◆ **Work to complete**: Set down exactly the lines from the one containing "found, if any, [BadRequest]" through the last line of the records below, both included, and nothing else.

====== Input data ======

Definition english_stop_words : list string :=
  [ "i"; "me"; "my"; "myself"; "we"; "our"; "ours"; "ourselves"; "you";
    "you're"; "you've"; "you'll"; "you'd"; "your"; "yours"; "yourself";
    "yourselves"; "he"; "him"; "his"; "himself"; "she"; "she's"; "her";
    "hers"; "herself"; "it"; "it's"; "its"; "itself"; "they"; "them";
    "their"; "theirs"; "themselves"; "what"; "which"; "who"; "whom"; "this";
    "that"; "that'll"; "these"; "those"; "am"; "is"; "are"; "was"; "were";
    "be"; "been"; "being"; "have"; "has"; "had"; "having"; "do"; "does";
    "did"; "doing"; "a"; "an"; "the"; "and"; "but"; "if"; "or"; "because";
    "as"; "until"; "while"; "of"; "at"; "by"; "for"; "with"; "about";
    "against"; "between"; "into"; "through"; "during"; "before"; "after";
    "above"; "below"; "to"; "from"; "up"; "down"; "in"; "out"; "on"; "off";
    "over"; "under"; "again"; "further"; "then"; "once"; "here"; "there";
    "when"; "where"; "why"; "how"; "all"; "any"; "both"; "each"; "few";
    "more"; "most"; "other"; "some"; "such"; "no"; "nor"; "not"; "only";
    "own"; "same"; "so"; "than"; "too"; "very"; "s"; "t"; "can"; "will";
    "just"; "don"; "don't"; "should"; "should've"; "now"; "d"; "ll"; "m";
    "o"; "re"; "ve"; "y"; "ain"; "aren"; "aren't"; "couldn"; "couldn't";
    "didn"; "didn't"; "doesn"; "doesn't"; "hadn"; "hadn't"; "hasn";
    "hasn't"; "haven"; "haven't"; "isn"; "isn't"; "ma"; "mightn";
    "mightn't"; "mustn"; "mustn't"; "needn"; "needn't"; "shan"; "shan't";
    "shouldn"; "shouldn't"; "wasn"; "wasn't"; "weren"; "weren't"; "won";
    "won't"; "wouldn"; "wouldn't" ].

(** A tokenizer whose data is missing: every call raises. *)
Definition missing_data_tokenize (s : string) : outcome (list string) :=
  Raise "LookupError: Resource punkt not found.".

(** The analyzer in the reference environment. *)
Definition compile : string -> option Z -> outcome string :=
  build_sql_query simple_tokenize english_stop_words.

(** ** The caller: [api_query] of [backend/app.py]

    The route looks a repository up, compiles the query for it and runs the
    text it gets unless that text starts with "Error".  The lookup and the
    execution belong to the database: [repo_obj] is the [repo_id] of the row
    found, if any, [BadRequest] the answer with status 400 and [Execute sql]
    the call [session.execute(text(sql))]. *)

Inductive api_result : Type :=
| BadRequest (error : string)
| Execute (sql : string).

Section Caller.

Variable word_tokenize : string -> outcome (list string).
Variable stop_words : list string.

Definition api_query (user_query : string) (repo_obj : option Z)
  : outcome api_result :=
  match repo_obj with
  | None =>
      Return (BadRequest "No repository found. Please extract the repository first.")
  | Some repo_id =>
      sql_query <- build_sql_query word_tokenize stop_words user_query (Some repo_id) ;;
      if String.prefix "Error" sql_query
      then Return (BadRequest sql_query)
      else Return (Execute sql_query)
  end.

End Caller.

======

◆ **Exercise result**:
    found, if any, [BadRequest] the answer with status 400 and [Execute sql]
    the call [session.execute(text(sql))]. *)

Inductive api_result : Type :=
| BadRequest (error : string)
| Execute (sql : string).

Section Caller.

Variable word_tokenize : string -> outcome (list string).
Variable stop_words : list string.

Definition api_query (user_query : string) (repo_obj : option Z)
  : outcome api_result :=
  match repo_obj with
  | None =>
      Return (BadRequest "No repository found. Please extract the repository first.")
  | Some repo_id =>
      sql_query <- build_sql_query word_tokenize stop_words user_query (Some repo_id) ;;
      if String.prefix "Error" sql_query
      then Return (BadRequest sql_query)
      else Return (Execute sql_query)
  end.

End Caller.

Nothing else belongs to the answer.